Case in point, a Druze friend of mine, who is a member of an ethnic group which is fiercely loyal to Israel. They serve in the army along with Jewish Israelis, and do reserve duty. The Druze I know love Israel more than most Jews I know, and are not dying to get out of here like most young people.
The one time and only time he flew El Al, he was subject to many indiginities, too many to mention here. I think in this case it was more El Al security than Ben Gurion Airport security, but I am not sure.
I also have a Cuban American friend from Miami who was so horrible treated, that he after he got home to Miami, he started a smear campaign. He has encouraged travel agencies, not just individuals, not to travel to Israel because of what happened to him. I think that this already has cost Israel millions of tourist dollars.
Israel needs to fine tune its security measures and know whom they are questioning and humiliating and who is an enemy of the state or not.
Posted by: Mark H. Schwartz | February 18, 2008 at 02:08 AM
I am an Arab living in israel (Palestine) and everytime i travel, I get really really humiliated in Ben gorion, and I'm treated like an enemy. It doesn't matter who you are, what you do, if you're an Arab, then you will be treated in the most humiliating way, and trust me, they do a very good job in that!
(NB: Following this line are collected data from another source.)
(* ===== verification/LogQueueFifo.v ===== *)
(** * The in-memory queue (lib/logqueue-fifo.c)

    Messages flow from the unlocked input list of their thread to the wait
    list and on to the output list; with a backlog, sent messages stay on the
    backlog list until they are acknowledged or sent again.  The lengths are
    kept beside the lists, as in the source.  Message addresses and the flags
    of a queue node are data; the calls on messages are returned in order. *)
From S2P Require Import Prelude LogMsgRef LogQueue.

(** A queue node, as [log_msg_init_queue_node] fills it. *)
Record Node := mkNode {
  node_msg : Z;
  node_ack_needed : bool;
  node_flow_control_requested : bool
}.

#[global] Instance Node_eq_dec : EqDecision Node.
Proof. solve_decision. Defined.

Record InputQueue := mkInputQueue {
  items : list Node;
  len : Z;
  finish_cb_registered : bool
}.

Record LogQueueFifo := mkLogQueueFifo {
  fifo_super : LogQueue;
  qoverflow_output : list Node;
  qoverflow_wait : list Node;
  qoverflow_wait_len : Z;
  qoverflow_output_len : Z;
  qoverflow_size : Z;
  qbacklog : list Node;
  qbacklog_len : Z;
  qoverflow_input : list InputQueue
}.

Definition fifo_set_super (q : LogQueueFifo) (s : LogQueue) : LogQueueFifo :=
  mkLogQueueFifo s (qoverflow_output q) (qoverflow_wait q) (qoverflow_wait_len q) (qoverflow_output_len q)
    (qoverflow_size q) (qbacklog q) (qbacklog_len q) (qoverflow_input q).

Definition set_wait (q : LogQueueFifo) (l : list Node) (n : Z) : LogQueueFifo :=
  mkLogQueueFifo (fifo_super q) (qoverflow_output q) l n (qoverflow_output_len q)
    (qoverflow_size q) (qbacklog q) (qbacklog_len q) (qoverflow_input q).

Definition set_output (q : LogQueueFifo) (l : list Node) (n : Z) : LogQueueFifo :=
  mkLogQueueFifo (fifo_super q) l (qoverflow_wait q) (qoverflow_wait_len q) n
    (qoverflow_size q) (qbacklog q) (qbacklog_len q) (qoverflow_input q).

Definition set_backlog (q : LogQueueFifo) (l : list Node) (n : Z) : LogQueueFifo :=
  mkLogQueueFifo (fifo_super q) (qoverflow_output q) (qoverflow_wait q) (qoverflow_wait_len q)
    (qoverflow_output_len q) (qoverflow_size q) l n (qoverflow_input q).

Definition set_input (q : LogQueueFifo) (thread_id : nat) (i : InputQueue) : LogQueueFifo :=
  mkLogQueueFifo (fifo_super q) (qoverflow_output q) (qoverflow_wait q) (qoverflow_wait_len q)
    (qoverflow_output_len q) (qoverflow_size q) (qbacklog q) (qbacklog_len q)
    (<[thread_id:=i]> (qoverflow_input q)).

Definition log_msg_init_queue_node (msg : Z) (path_options : LogPathOptions) : list call * Node :=
  ([CRef msg], mkNode msg (ack_needed path_options) (flow_control_requested path_options)).

Definition log_queue_fifo_get_length (self : LogQueueFifo) : Z :=
  s32 (qoverflow_wait_len self + qoverflow_output_len self).

Definition log_queue_fifo_is_empty_racy (self : LogQueueFifo) : bool :=
  negb (if bool_decide (log_queue_fifo_get_length self > 0) then true
        else existsb finish_cb_registered (qoverflow_input self)).

Definition log_queue_fifo_keep_on_reload (self : LogQueueFifo) : bool :=
  bool_decide (log_queue_fifo_get_length self > 0) || bool_decide (qbacklog_len self > 0).

(** The loop that drops the first [n] messages of an input list. *)
Fixpoint drop_input (n : nat) (i : InputQueue) (dropped : option Z) (calls : list call)
    : InputQueue * option Z * list call :=
  match n with
  | O => (i, dropped, calls)
  | S n =>
      match items i with
      | node :: l =>
          let path_options := mkLogPathOptions (node_ack_needed node) (node_flow_control_requested node) in
          let ty := if node_flow_control_requested node then AT_SUSPENDED else AT_PROCESSED in
          drop_input n (mkInputQueue l (u16 (len i - 1)) (finish_cb_registered i)) (stats_counter_inc dropped)
            (calls ++ [CDrop (node_msg node) path_options ty])
      | [] => (i, dropped, calls)
      end
  end.

(** [queue_len] is the length the input thread saw, which may be outdated. *)
Definition move_input_seen (self : LogQueueFifo) (thread_id : nat) (i : InputQueue) (queue_len : Z)
    : list call * LogQueueFifo :=
  let '(i, dropped, calls) :=
    if bool_decide (queue_len + len i > qoverflow_size self) then
      let n := len i - Z.max 0 (qoverflow_size self - queue_len) in
      drop_input (Z.to_nat n) i (dropped_messages (fifo_super self)) []
    else (i, dropped_messages (fifo_super self), []) in
  let s := set_dropped (fifo_super self) dropped in
  let s := set_stored s (stats_counter_add (stored_messages s) (len i)) in
  let self := fifo_set_super self s in
  let self := set_wait self (qoverflow_wait self ++ items i) (s32 (qoverflow_wait_len self + len i)) in
  (calls, set_input self thread_id (mkInputQueue [] 0 (finish_cb_registered i))).

Definition log_queue_fifo_move_input_unlocked (self : LogQueueFifo) (thread_id : nat)
    : outcome (list call * LogQueueFifo) :=
  match qoverflow_input self !! thread_id with
  | Some i => Ret (move_input_seen self thread_id i (log_queue_fifo_get_length self))
  | None => Abort
  end.

(** Freeing a list: every message is acknowledged as aborted and released. *)
Definition log_queue_fifo_free_queue (q : list Node) : list call :=
  q ≫= (fun node =>
    [CAck (node_msg node) (mkLogPathOptions (node_ack_needed node) false) AT_ABORTED; CUnref (node_msg node)]).

Definition log_queue_fifo_free (self : LogQueueFifo) : list call :=
  (qoverflow_input self ≫= (fun i => log_queue_fifo_free_queue (items i))) ++
  log_queue_fifo_free_queue (qoverflow_wait self) ++
  log_queue_fifo_free_queue (qoverflow_output self) ++
  log_queue_fifo_free_queue (qbacklog self).

(** The batch callback of an input thread.  Giving up the queue's reference
    may free it: then its messages are released and nothing is left. *)
Definition log_queue_fifo_move_input (self : LogQueueFifo) (thread_id : Z)
    : outcome (list call * option LogQueueFifo) :=
  let! _ := g_assert (bool_decide (thread_id >= 0)) in
  let! (calls, self) := log_queue_fifo_move_input_unlocked self (Z.to_nat thread_id) in
  let '(notify, s) := log_queue_push_notify (fifo_super self) in
  let self := fifo_set_super self s in
  match qoverflow_input self !! Z.to_nat thread_id with
  | Some i =>
      let self := set_input self (Z.to_nat thread_id) (mkInputQueue (items i) (len i) false) in
      let! (last, s) := log_queue_unref (fifo_super self) in
      let self := fifo_set_super self s in
      if last then Ret (calls ++ notify ++ log_queue_fifo_free self, None)
      else Ret (calls ++ notify, Some self)
  | None => Abort
  end.

(** [thread_id] is negative outside worker threads. *)
Definition log_queue_fifo_push_tail (self : LogQueueFifo) (thread_id msg : Z) (path_options : LogPathOptions)
    : outcome (list call * LogQueueFifo) :=
  let! _ := g_assert (bool_decide (thread_id < 0) || bool_decide (lenZ (qoverflow_input self) > thread_id)) in
  if bool_decide (thread_id >= 0) then
    match qoverflow_input self !! Z.to_nat thread_id with
    | None => Abort
    | Some i =>
        let! (registered, s) :=
          if finish_cb_registered i then Ret ([], fifo_super self)
          else let! s := log_queue_ref (fifo_super self) in Ret ([CRegisterBatch thread_id], s) in
        let '(ref, node) := log_msg_init_queue_node msg path_options in
        let self := set_input (fifo_set_super self s) (Z.to_nat thread_id)
                      (mkInputQueue (items i ++ [node]) (u16 (len i + 1)) true) in
        Ret (registered ++ ref ++ [CUnref msg], self)
    end
  else if bool_decide (log_queue_fifo_get_length self < qoverflow_size self) then
    let '(ref, node) := log_msg_init_queue_node msg path_options in
    let self := set_wait self (qoverflow_wait self ++ [node]) (s32 (qoverflow_wait_len self + 1)) in
    let '(notify, s) := log_queue_push_notify (fifo_super self) in
    let s := set_stored s (stats_counter_inc (stored_messages s)) in
    Ret (ref ++ notify ++ [CUnref msg], fifo_set_super self s)
  else
    let s := fifo_super self in
    let s := set_dropped s (stats_counter_inc (dropped_messages s)) in
    let ty := if flow_control_requested path_options then AT_SUSPENDED else AT_PROCESSED in
    Ret ([CDrop msg path_options ty], fifo_set_super self s).

Definition log_queue_fifo_push_head (self : LogQueueFifo) (msg : Z) (path_options : LogPathOptions)
    : list call * LogQueueFifo :=
  let '(ref, node) := log_msg_init_queue_node msg path_options in
  let self := set_output self (node :: qoverflow_output self) (s32 (qoverflow_output_len self + 1)) in
  let s := fifo_super self in
  (ref, fifo_set_super self (set_stored s (stats_counter_inc (stored_messages s)))).

(** The result is the message and the [ack_needed] flag of its node.  A length
    without a node behind it reads the list head as a node: no result is
    given for it. *)
Definition log_queue_fifo_pop_head (self : LogQueueFifo) : option (Z * bool) * list call * LogQueueFifo :=
  let self :=
    if bool_decide (qoverflow_output_len self = 0) then
      set_wait (set_output self (qoverflow_output self ++ qoverflow_wait self) (qoverflow_wait_len self)) [] 0
    else self in
  if bool_decide (qoverflow_output_len self > 0) then
    match qoverflow_output self with
    | node :: output =>
        let self := set_output self output (qoverflow_output_len self - 1) in
        let s := fifo_super self in
        let self := fifo_set_super self (set_stored s (stats_counter_dec (stored_messages s))) in
        if use_backlog (fifo_super self) then
          (Some (node_msg node, node_ack_needed node), [CRef (node_msg node)],
           set_backlog self (qbacklog self ++ [node]) (s32 (qbacklog_len self + 1)))
        else (Some (node_msg node, node_ack_needed node), [], self)
    | [] => (None, [], self)
    end
  else (None, [], self).

Fixpoint ack_backlog_loop (n : nat) (l : list Node) (blen : Z) (calls : list call) : list call * list Node * Z :=
  match n with
  | O => (calls, l, blen)
  | S n =>
      if bool_decide (blen > 0) then
        match l with
        | node :: l =>
            ack_backlog_loop n l (blen - 1)
              (calls ++ [CAck (node_msg node) (mkLogPathOptions (node_ack_needed node) false) AT_PROCESSED;
                         CUnref (node_msg node)])
        | [] => (calls, l, blen)
        end
      else (calls, l, blen)
  end.

Definition log_queue_fifo_ack_backlog (self : LogQueueFifo) (rewind_count : Z) : list call * LogQueueFifo :=
  let '(calls, l, n) := ack_backlog_loop (Z.to_nat rewind_count) (qbacklog self) (qbacklog_len self) [] in
  (calls, set_backlog self l n).

Definition log_queue_fifo_rewind_backlog_all (self : LogQueueFifo) : LogQueueFifo :=
  let self' := set_output self (qoverflow_output self ++ qbacklog self)
                 (s32 (qoverflow_output_len self + qbacklog_len self)) in
  let s := fifo_super self' in
  let self' := fifo_set_super self' (set_stored s (stats_counter_add (stored_messages s) (qbacklog_len self))) in
  set_backlog self' [] 0.

(** One round of the loop of [log_queue_fifo_rewind_backlog]: the last backlog
    entry goes to the front of the output. *)
Definition rewind_one (self : LogQueueFifo) : LogQueueFifo :=
  match last (qbacklog self) with
  | Some node =>
      let self := set_backlog self (removelast (qbacklog self)) (qbacklog_len self - 1) in
      let self := set_output self (node :: qoverflow_output self) (s32 (qoverflow_output_len self + 1)) in
      let s := fifo_super self in
      fifo_set_super self (set_stored s (stats_counter_inc (stored_messages s)))
  | None => self
  end.

Definition log_queue_fifo_rewind_backlog (self : LogQueueFifo) (rewind_count : Z) : LogQueueFifo :=
  let rewind_count := if bool_decide (rewind_count > u32 (qbacklog_len self)) then u32 (qbacklog_len self)
                      else rewind_count in
  Nat.iter (Z.to_nat rewind_count) rewind_one self.

Definition log_queue_fifo_new (log_queue_max_threads : nat) (size : Z) : LogQueueFifo :=
  mkLogQueueFifo log_queue_init_instance [] [] 0 0 size [] 0
    (replicate log_queue_max_threads (mkInputQueue [] 0 false)).

#[global] Instance LogQueueFifo_class : LogQueueClass LogQueueFifo := {|
  super := fifo_super;
  set_super := fifo_set_super;
  get_length := log_queue_fifo_get_length;
  pop_head := log_queue_fifo_pop_head;
  ack_backlog := log_queue_fifo_ack_backlog;
  rewind_backlog := log_queue_fifo_rewind_backlog;
  rewind_backlog_all := log_queue_fifo_rewind_backlog_all
|}.

#[global] Instance LogQueueFifo_laws : LogQueueLaws LogQueueFifo.
Proof.
  split; [done|]. intros q. simpl. unfold log_queue_fifo_pop_head. cbv zeta.
  repeat first [case_bool | case_match]; done.
Qed.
Posted by: Rawan | January 02, 2009 at 03:30 PM
The security searches and questionnings at ben Gurion are pure harassment. The USA have never resorted in such techniques in their own aiports, even though they are threatened as well. I read in the American press some years ago that the Israeli methods were seen as too humiliating and not efficient enough by American security services.
I am an aid worker with a valid work visa for Israel and a Gaza permit which was delivered by the Israeli army, meaning I've been checked many times by the Israeli authorities. So why treat me as a potential terrorist any time I exit Israel through Ben Gurion? When I began working here I was rather pro-Israeli, feeling sympathy for Israel as my own country is also being targeted by Islamists. Now I've changed my mind and began to think that if the Israeli authorities are that paranoiad in Ben Gurion, maybe they are equally paranoid in Occupied Palestinian territories.